We will see what Gamepass is really supposed to be in my opinion solidified after seeing the Starfield release. (Which is charging a subscription to baseline a target market for DLC and MTX) over giving true value that they won't even do with games that are 10+ years old.
Conspiracy theory with some weight to it in my opinion: Free to play now locked behind a subscription to baseline the game to sell MTX and DLC - basically a way to capture revenue on traditional F2P titles; IE: Market Conditioning.
And let's be honest, most 1st party games from MS have been pure dogshit since the advent of Gamepass. Halo Infinite is a great example. Not to mention State of Decay 2 (Which admittedly has gotten better) Crackdown 3, Sea of Thieves (Finally gotten better) - With Finally gotten better meaning years since release.
Most games in general have been dogshit whether related to MS or not since the advent of Game Pass.
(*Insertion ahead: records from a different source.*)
(* ===== verification/PyJson.v ===== *)
(** * Python's view of decoded JSON values

    [repr], [str], [float], [int] and [bool] of a value, and [dict.get]. *)

From S2P Require Import Prelude PyStr PyFloat PyRepr Models Db.
From Stdlib Require Import SpecFloat.

(** [repr(v)] *)
Fixpoint json_repr (v : json) : string :=
  match v with
  | JNull => "None"
  | JBool b => if b then "True" else "False"
  | JInt z => pretty z
  | JFloat x => float_repr x
  | JStr s => py_repr s
  | JList l => "[" +:+ str_join ", " (json_repr <$> l) +:+ "]"
  | JObj kvs => "{" +:+ str_join ", " ((fun kv => py_repr kv.1 +:+ ": " +:+ json_repr kv.2) <$> kvs) +:+ "}"
  | JExn e => exn_name e
  end.

(** [str(v)] *)
Definition json_str (v : json) : string :=
  match v with JStr s => s | _ => json_repr v end.

(** [float(v)] *)
Definition json_float (v : json) : result float64 :=
  match v with
  | JInt z =>
      match f_of_Z z with
      | S754_infinity _ => Raise (OverflowError "int too large to convert to float")
      | x => Ok x
      end
  | JBool b => Ok (f_of_Z (if b then 1 else 0))
  | JFloat x => Ok x
  | JStr s =>
      match py_float s with
      | Some x => Ok x
      | None => Raise (ValueError ("could not convert string to float: " +:+ py_repr s))
      end
  | _ => Raise (TypeError "float() argument must be a string or a real number")
  end.

(** [int(v)] *)
Definition json_int (v : json) : result Z :=
  match v with
  | JInt z => Ok z
  | JBool b => Ok (if b then 1 else 0)
  | JFloat x =>
      match x with
      | S754_infinity _ => Raise (OverflowError "cannot convert float infinity to integer")
      | S754_nan => Raise (ValueError "cannot convert float NaN to integer")
      | _ => Ok (f_trunc x)
      end
  | JStr s =>
      match py_int s with
      | Some z => Ok z
      | None => Raise (ValueError ("invalid literal for int() with base 10: " +:+ py_repr s))
      end
  | _ => Raise (TypeError "int() argument must be a string, a bytes-like object or a real number")
  end.

(** [bool(v)] *)
Definition json_bool (v : json) : bool :=
  match v with
  | JNull => false
  | JBool b => b
  | JInt z => negb (z =? 0)
  | JFloat x => negb (feqb x fzero)
  | JStr s => negb (bool_decide (s = ""))
  | JList l => match l with [] => false | _ => true end
  | JObj kvs => match kvs with [] => false | _ => true end
  | JExn _ => true
  end.

(** [body.get(key)] *)
Definition get (body : payload) (key : string) : json := default JNull (od_get key body).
So, not exactly a solid point.
Not going to pretend to know the publishing terms of every game or franchise. And you may be right. Or like I said perhaps it's a distinction without a difference.
From my perspective, and the point I was making, is when it comes to Game Pass you end up sounding like the guys that hate on Steam because a game studio isn't releasing patches or their ISP can't stay connected.
Take the issue that started this discussion. Literally a problem with a game publisher being dicks that isn't exclusive to Game Pass.
The industry has issues and bad standards of practice, as do game sub services. I'm not sure why it's Xboxes job to fix things within the industry. And they seem to be trying to force some change, but we'll see how it plays out.
What game was it that Xbox negotiated a special patch just for Xbox platforms and people flipped out and got pissed at Xbox and the game developers, as if all patches are universal to all platforms or doing an Xbox patch meant they'd used up all the patch resources and patches for other platforms were then no longer possible.
The practice of offering the base game for free and then having paid expansions or micro transactions is a symptom of the industry, that as you said all services do, not something unique to Game Pass to be uniquely criticized.
Ubisoft's service is a specific service to give access to Ubisoft games. Just a bad comparison to Game Pass.
I guess the question I have is what do you think Game Pass is supposed to be? Because I don't think it's what you want it to be, but criticizing it for the sins of the industry as a whole is weird when there are plenty of very specific and unique criticisms of Game Pass, Xbox and MS to be made.
For instance, the shit show of Forza Horizon 5 is a good example, but still I don't think it's some plan or purpose of Game Pass to provide incomplete base games because the real money is in tricking people into paying for DLCs or micro transactions. That's just how the industry works, and it sucks. And still there is probably some stupid contract where Xbox gets publishing rights but the studio wanted to keep upgrade or dlc pay only for their revenue or some shit.
Maybe I'm just a naive fanboy, but the annoyances like these seem to be a symptom of the gaming industry at the core dictating shit standards, not some plan or even preference of the game services like steam or Game Pass or PlayStation Network. Singling out one and pretending it's a unique issue to that platform/service doesn't make sense to me.